We first alerted readers on Monday about the prospects of “a possible nor’easter impacting the Mid-Atlantic and Northeast from Friday Night to Saturday.”
Within 72 hours of the storm (today), meteorologists can start discussing potential impacts. Around 48 hours (Thursday), more accurate snowfall total estimates will be circulated on social media and mainstream media outlets. On Friday, meteorologists can pinpoint town-by-town potential impacts.
So far, what National Weather Service (NWS) meteorologists are saying is the storm is in the Pacific Northwest on Wednesday and will traverse the U.S. and Canada. It will then develop into a nor’easter Friday afternoon off the East Coast and could rapidly intensify into a so-called “bombogenesis.”
“It is definitely a concern for us,” Alyson Hoegg, a senior meteorologist with AccuWeather Inc. in State College, Pennsylvania, told Bloomberg. “When it forms off the southeast coast, it is going to rapidly strengthen.”
In the coming days, readers will hear several “B” words, including bombogenesis, bomb cyclone, and blizzard.

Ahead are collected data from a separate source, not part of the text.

(* ===== verification/StartupWitnesses.v ===== *)
(** * Witnesses of start-up

    A node process that polls its kubelet, and the controller of a cluster in
    side car mode, and two calls of the gRPC server. *)
From S2P Require Import Prelude.
From S2P Require Import GoStrings.
From S2P Require Import K8s.
From S2P Require Import Prog.
From S2P Require Import Effects.
From S2P Require Import Config.
From S2P Require Import DriverServices.
From S2P Require Import Startup.
From S2P Require Import Driver.
From S2P Require Import StartupFacts.
From S2P Require Import DriverRpcFacts.
From S2P Require Import Witnesses.
From S2P Require Import ServiceWitnesses.
#[local] Open Scope Z_scope.
#[local] Open Scope go_scope.

Definition sample_env : smap :=
  {[ "POD_NAME" := "juicefs-csi-node-x"; "JUICEFS_MOUNT_NAMESPACE" := "kube-system"; "HOST_IP" := "10.0.0.1";
     "KUBELET_PORT" := "10250"; "JUICEFS_RECONCILE_TIMEOUT" := "10s"; "JUICEFS_IMMUTABLE" := "T";
     "JUICEFS_MOUNT_IMAGE" := "juicedata/mount:ee-5.0" ]}.
Definition sample_flags (w : bool) : Flags :=
  {| process := false; formatInPod := false; provisioner := true; cacheConf := false; webhook := w; validationWebhook := false;
     podManager := true; reconcilerInterval := 2; nodeID := "node-1" |}.
Definition own_pod : Pod :=
  {| p_meta := {| Name := "juicefs-csi-node-x"; Namespace := "kube-system"; UID := ""; ResourceVersion := ""; Labels := None;
                  Annotations := None; Finalizers := []; CreationTimestamp := 1; DeletionTimestamp := None;
                  OwnerReferences := None |};
     p_spec := empty_spec; p_status := empty_status |}.
(** The kubelet answers at the second attempt. *)
Definition node_trace : jtrace :=
  [ev (S := jfs) NewK8sClient None;
   ev (S := jfs) (GetPod Background "juicefs-csi-node-x" "kube-system") (Ok own_pod);
   ev (S := jfs) (NewKubeletClient "10.0.0.1" 10250) None;
   ev (S := jfs) GetNodeRunningPods (Err (Errorf "unauthorized"));
   ev (S := jfs) (Sleep 10) tt;
   ev (S := jfs) (NewKubeletClient "10.0.0.1" 10250) None;
   ev (S := jfs) GetNodeRunningPods (Ok [own_pod]);
   ev (S := jfs) NewK8sClient None].
Definition node_settings : Variables :=
  match parseNodeConfig sample_env (sample_flags false) with
  | Vis NewK8sClient k => match k None with
                          | Vis (GetPod _ _ _) k => match k (Ok own_pod) with Ret (Started s) => s | _ => initial end
                          | _ => initial
                          end
  | _ => initial
  end.

Lemma starts_consistent_witness :
  (consistent node_settings /\ ReconcilerInterval node_settings = 5 /\ CSIPod node_settings = own_pod /\
   DefaultEEMountImage node_settings = "juicedata/mount:ee-5.0") /\
  (exists s, runs (controllerRun sample_env (sample_flags true)) [] (Done (Started s, [SidecarWebhook])) /\ consistent s).
Proof.
  split.
  - assert (runs (nodeRun [10; 50; 250] sample_env (sample_flags false)) node_trace (Done (Started node_settings, [PollKubelet]))) as Hr.
    { do 8 (eexists _, _; split; [reflexivity|]). split; vm_compute; reflexivity. }
    split; [|split; [|split]; vm_compute; reflexivity].
    exact (proj1 (proj1 (starts_consistent [10; 50; 250] sample_env (sample_flags false) node_trace node_settings [PollKubelet]) Hr)).
  - eexists. match goal with |- ?P /\ _ => assert P as Hr by (split; reflexivity) end.
    split; [exact Hr|].
    exact (proj1 (proj2 (starts_consistent [] sample_env (sample_flags true) [] _ [SidecarWebhook]) Hr)).
Defined.

(** ** Calls of the gRPC server *)

#[local] Existing Instances sample_globals sample_quantities sample_retry sample_codec.

(** A volume is created and remembered; the snapshots of it are refused. *)
Lemma handle_advertised_witness :
  (exists vols x, runs (handle 1 "v0.24" "node-1" ∅ (CreateVolumeCall (create_request 5))) [] (Done (vols, x)) /\
     vols !! "pvc-1" = Some 5 /\ proper (vols, x)) /\
  (exists x, runs (handle 1 "v0.24" "node-1" {[ "pvc-1" := 5 ]} ListSnapshotsCall) [] (Done ({[ "pvc-1" := 5 ]}, x)) /\
     x = unimplemented).
Proof.
  split.
  - assert (exists vols x, runs (handle 1 "v0.24" "node-1" ∅ (CreateVolumeCall (create_request 5))) [] (Done (vols, x)) /\
              vols !! "pvc-1" = Some 5) as (vols & x & Hr & Hv).
    { eexists _, _. split; [split; [reflexivity|vm_compute; reflexivity]|vm_compute; reflexivity]. }
    exists vols, x. split; [exact Hr|]. split; [exact Hv|].
    exact (proj1 (handle_advertised 1 "v0.24" "node-1" ∅ (CreateVolumeCall (create_request 5)) [] vols x Hr)).
  - assert (runs (handle 1 "v0.24" "node-1" {[ "pvc-1" := 5 ]} ListSnapshotsCall) [] (Done ({[ "pvc-1" := 5 ]}, unimplemented))) as Hr
      by (split; reflexivity).
    exists unimplemented. split; [exact Hr|].
    exact (proj1 (proj2 (proj1 (handle_advertised 1 "v0.24" "node-1" {[ "pvc-1" := 5 ]} ListSnapshotsCall [] _ _ Hr)))).
Defined.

To familiarize everyone with bombogenesis, it’s when the storm’s central pressure plunges by 24 millibars in 24 hours (thus causing it to intensify rapidly).
Rich Bann, a forecaster with NWS in College Park, Maryland, said computer models pointed to heavy snow across New England. He said there’s a chance for accumulating snow from the Baltimore–Washington metropolitan area to New York to Boston along the Interstate 95 corridor.

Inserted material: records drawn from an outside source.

Definition computable (q : PeriodRecord) : Prop :=
  Forall (λ key, is_Some (fields q !! key)) reads
  /\ divides q "accountsReceivableDays"
  /\ divides q "accountsPayableDays".

End CashflowForecast.

(** ** forecast_pkg/expense_dashboard.py: the sample data *)

Module ExpenseForecast.

(** One row of the frame: one quarter. *)
Record Row : Type := mkRow {
  quarter : string;
  baseForecast : Q;
  minForecast : Q;
  maxForecast : Q
}.

(** [generate_expense_sample_data(quarters)].  The labels come from
    [pd.Timestamp.now()]; [quarter_label i] stands for the label of the
    quarter [i]. *)
Definition generate_expense_sample_data (quarter_label : nat -> string)
    (quarters : nat) : np.Rand (list Row) :=
  let baseline_expense := 4000000000 / 4 in
  mapM (M := np.Rand) (λ i : nat,
    r1 ← np.random;
    let baseForecast := baseline_expense * (0.9 + r1 * 0.2) in
    r2 ← np.random;
    let minForecast := baseForecast * (0.8 + r2 * 0.1) in
    r3 ← np.random;
    let maxForecast := baseForecast * (1.1 + r3 * 0.1) in
    mret (mkRow (quarter_label i) baseForecast minForecast maxForecast))
  (seq 0 quarters).

End ExpenseForecast.

(** ** forecast_pkg/balance_sheet_dashboard.py: the balance sheet totals

    The records are dicts of the same kind as the cashflow records. *)

Module BalanceSheetForecast.
Import py.

(** One entry of the result. *)
Record BalanceSheet : Type := mkBalanceSheet {
  quarter : string;
  totalAssets : number;
  totalLiabilities : number;
  totalEquity : number;
  balanceSheetTotal : number
}.
Lemma nodupb_NoDup (l : list str) : nodupb l = true -> NoDup l.
Proof.
  induction l as [|x t IH]; intros H; [constructor|].
  cbn [nodupb] in H. apply andb_true_iff in H as [Hx Ht].
  constructor; [|auto]. intros Hin. apply negb_true_iff in Hx.
  unfold in_list in Hx.
  assert (E : existsb (str_eqb x) t = true)
    by (apply existsb_exists; exists x; split; [assumption|apply str_eqb_refl]).
  congruence.
Qed.

Lemma column_headers_distinct : NoDup COLUMN_HEADERS.
Proof. apply nodupb_NoDup. vm_compute. reflexivity. Qed.

Lemma build_layout_row_columns (layout : str) (total_cost : num)
  (metrics_data : dict metric) :
  exists r,
    build_layout_row layout total_cost metrics_data = Ok r
    /\ dict_keys r = COLUMN_HEADERS
    /\ dict_get r "Layout" = Some (CStr layout)
    /\ dict_get r "Total Cost" = Some (CNum (round total_cost 1))
    /\ (forall c, In c METRICS_ORDER ->
          dict_get metrics_data (metric_name c) = None ->
          display_header c <> lit "Total Cost" ->
          dict_get r (display_header c) = Some (CStr "")).
Proof.
  unfold build_layout_row. cbn [COLUMN_HEADERS index nth_error bind dict_set].
  destruct (row_loop total_cost metrics_data METRICS_ORDER
              [(lit "Layout", CStr layout)])
    as (r & Hr & Kr & Gr & Cr).
  { exact column_headers_distinct. }
  exists r. split; [exact Hr|]. split; [exact Kr|].
  assert (Hall : forall c, In c METRICS_ORDER ->
                   exists v, dict_get r (display_header c) = Some v
                             /\ build_cell total_cost metrics_data c = Ok v).
  { intros c Hc. specialize (Cr c Hc).
    destruct (dict_get r (display_header c)) as [v|] eqn:E; [eauto|].
    exfalso. assert (In (display_header c) (dict_keys r)).
    { rewrite Kr. apply in_or_app. right. now apply in_map. }
    clear - E H. induction r as [|[k v] r IH]; [destruct H|].
    cbn [dict_get] in E. destruct (str_eqb (display_header c) k) eqn:Ek;
      [discriminate|]. destruct H as [H|H].
    - cbn in H. subst. now rewrite str_eqb_refl in Ek.
    - auto. }
  split; [|split].
  - rewrite Gr by (now left). cbn [dict_get]. now rewrite str_eqb_refl.
  - destruct (Hall (Column "Total Cost" "total_cost" (number 1)))
      as (v & Hv & Hc); [now left|].
    cbn [display_header] in Hv. rewrite Hv. f_equal.
    unfold build_cell in Hc. cbn [format display_header] in Hc.
    rewrite str_eqb_refl in Hc. now injection Hc as <-.
  - intros c Hc Habs Hn. destruct (Hall c Hc) as (v & Hv & Hb).
    rewrite Hv. f_equal.
    rewrite (build_cell_absent total_cost metrics_data c Habs Hn) in Hb.
    now injection Hb as <-.
Qed.

Lemma mapM_Forall {A B} (f : A -> result B) (P : B -> Prop)
  (l : list A) (r : list B) :
  (forall a b, f a = Ok b -> P b) -> mapM f l = Ok r -> Forall P r.
Proof.
  intros Hf. revert r. induction l as [|a l IH]; intros r H; cbn [mapM] in H.
  - injection H as <-. constructor.
  - destruct (f a) as [b|] eqn:E; [|discriminate]. cbn [bind] in H.
    destruct (mapM f l) as [bs|]; [|discriminate]. cbn [bind] in H.
    injection H as <-. constructor; eauto.
Qed.

End Rows.

(** C1, as the code has it. Every row is keyed by the thirteen column names
    of [COLUMN_HEADERS], "Layout" and the twelve headers of
    [METRICS_ORDER], in that order, whatever metrics the layout has; the
    "Layout" cell is the layout, the "Total Cost" cell the rounded total,
    and every other column whose source metric is absent holds the empty
    string. All the records of a results file have these keys. *)
Theorem build_layout_row_fixed_columns :
  length COLUMN_HEADERS = 13
  /\ (forall layout total_cost metrics_data,
        exists r,
          build_layout_row layout total_cost metrics_data = Ok r
          /\ dict_keys r = COLUMN_HEADERS
          /\ dict_get r "Layout" = Some (CStr layout)
          /\ dict_get r "Total Cost" = Some (CNum (round total_cost 1))
          /\ (forall c, In c METRICS_ORDER ->
                dict_get metrics_data (metric_name c) = None ->
                display_header c <> lit "Total Cost" ->
                dict_get r (display_header c) = Some (CStr "")))
  /\ (forall data bigram_frequencies records,
        layout_records data bigram_frequencies = Ok records ->
        Forall (fun r => dict_keys r = COLUMN_HEADERS) records).
Proof.
  repeat apply conj.
  - reflexivity.
  - apply build_layout_row_columns.
  - intros data bigram_frequencies records H. unfold layout_records in H.
    refine (mapM_Forall _ _ _ _ _ H). intros raw r Hr.
    destruct (process_layout_metrics raw bigram_frequencies) as [md|];
      [|discriminate]. cbn [bind] in Hr.
    destruct (build_layout_row_columns (layout raw) (total_cost raw) md)
      as (r' & Hr' & Kr' & _).
    rewrite Hr' in Hr. now injection Hr as <-.
Qed.

(** The keys of the records of a file with one layout that has no
    metrics. *)
Lemma build_layout_row_fixed_columns_witness :
  Forall (fun r => dict_keys r = COLUMN_HEADERS)
    [[(lit "Layout", CStr "qwerty"); (lit "Total Cost", CNum (NInt 7));
      (lit "Hands Disbalance", CStr ""); (lit "Finger Disbalance", CStr "");
      (lit "Cluster Rolls", CStr ""); (lit "Scissoring", CStr "");
      (lit "Key Costs", CStr ""); (lit "Movement Pattern", CStr "");
      (lit "Cluster Rolls Worst", CStr ""); (lit "Scissoring Worst", CStr "");
      (lit "Movement Pattern Worst", CStr "");
      (lit "Secondary Bigrams Worst", CStr "");
      (lit "Trigrams Worst", CStr "")]].
Proof.
  apply (proj2 (proj2 build_layout_row_fixed_columns)
           [Build_RawResult (NInt 7) "qwerty" []] []).
  vm_compute. reflexivity.
Defined.

(** C1 as stated fails: a row has thirteen keys, "Layout" and twelve more,
    not "Layout" and eleven. *)
Lemma row_has_thirteen_columns :
  exists r,
    build_layout_row "qwerty" (NInt 7) [] = Ok r
    /\ length (dict_keys r) = 13
    /\ length (dict_keys r) <> 1 + 11.
Proof.
  eexists. split; [vm_compute; reflexivity|]. split; [reflexivity|].
  vm_compute. discriminate.
Qed.

(* ================================================================== *)
(** * The order of the records *)
(* ================================================================== *)

Section Sorting.










Context {A : Type} (key : A -> num).

Lemma insert_by_perm (x : A) (l : list A) :
  Permutation (x :: l) (insert_by key x l).
Proof.
  induction l as [|y t IH]; cbn [insert_by]; [reflexivity|].
  destruct (num_ltb (key y) (key x)); [|reflexivity].
  rewrite perm_swap. now constructor.
Qed.

Lemma sorted_perm (l : list A) : Permutation l (sorted l key).
Proof.
  induction l as [|x l IH]; cbn [sorted fold_right]; [constructor|].
  rewrite <- insert_by_perm. now constructor.
Qed.





End Sorting.

Section Records.

Lemma mapM_Forall2 {A B} (f : A -> result B) (R : A -> B -> Prop)
  (l : list A) (r : list B) :
  (forall a b, f a = Ok b -> R a b) -> mapM f l = Ok r -> Forall2 R l r.
Proof.
  intros Hf. revert r. induction l as [|a l IH]; intros r H; cbn [mapM] in H.
  - injection H as <-. constructor.
  - destruct (f a) as [b|] eqn:E; [|discriminate]. cbn [bind] in H.
    destruct (mapM f l) as [bs|]; [|discriminate]. cbn [bind] in H.
    injection H as <-. constructor; eauto.
Qed.

End Records.



(* ================================================================== *)
(** * The command: errors and the order of the outputs *)
(* ================================================================== *)

Section CliFacts.
Variable pf : platform.

Lemma raises_only_bind {A B} (P : exn -> Prop) (c : io A) (k : A -> io B) :
  raises_only P c -> (forall a, raises_only P (k a)) ->
  raises_only P (iobind c k).
Proof.
  intros Hc Hk w e w' H. unfold iobind in H.
  destruct (c w) as [[a|e0] w0] eqn:E.
  - now apply (Hk a w0 e w').
  - injection H as <- <-. now apply (Hc w e0 w0).
Qed.

Lemma raises_only_ret {A} (P : exn -> Prop) (a : A) : raises_only P (ret a).
Proof. intros w e w' H. discriminate. Qed.

Lemma raises_only_fold {A B} (P : exn -> Prop) (f : B -> A -> io B)
  (l : list A) (b : B) :
  (forall b a, raises_only P (f b a)) -> raises_only P (io_fold f l b).
Proof.
  intros Hf. revert b. induction l as [|a l IH]; intros b; cbn [io_fold].
  - apply raises_only_ret.
  - apply raises_only_bind; auto.
Qed.

Lemma raises_only_echo (line : str) : raises_only os_error (echo line).
Proof. intros w e w' H. discriminate. Qed.

Lemma raises_only_mkdir (p : path) : raises_only os_error (mkdir pf p).
Proof.
  intros w e w' H. unfold mkdir in H.
  destruct (is_dir w p); [discriminate|].
  destruct (is_file w p); [injection H as <- <-; exact I|].
  destruct (is_dir w (parent pf p)); [discriminate|].
  injection H as <- <-. now exists p.
Qed.

Lemma raises_only_read_text (p : path) : raises_only os_error (read_text p).
Proof.
  intros w e w' H. unfold read_text in H.
  destruct (dict_get (files w) p); [discriminate|].
  destruct (is_dir w p); injection H as <- <-; [exact I|now exists p].
Qed.

Lemma raises_only_write_text (p : path) (text : str) :
  raises_only os_error (write_text pf p text).
Proof.
  intros w e w' H. unfold write_text in H.
  destruct (is_dir w p); [injection H as <- <-; exact I|].
  destruct (is_file w p || is_dir w (parent pf p)); [discriminate|].
  injection H as <- <-. now exists p.
Qed.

Meteorologists have said the amount of snow the Mid-Atlantic and Northeast receive comes down to the storm’s track if the storm hugs the coast, which means more snow inland. It would be quite the opposite if the storm went out to sea.
Forecasts are not locked in and will most likely change in the days ahead. Still, energy traders are bidding up natgas as they speculate there will be heightened demand as the storm rolls on in by the weekend.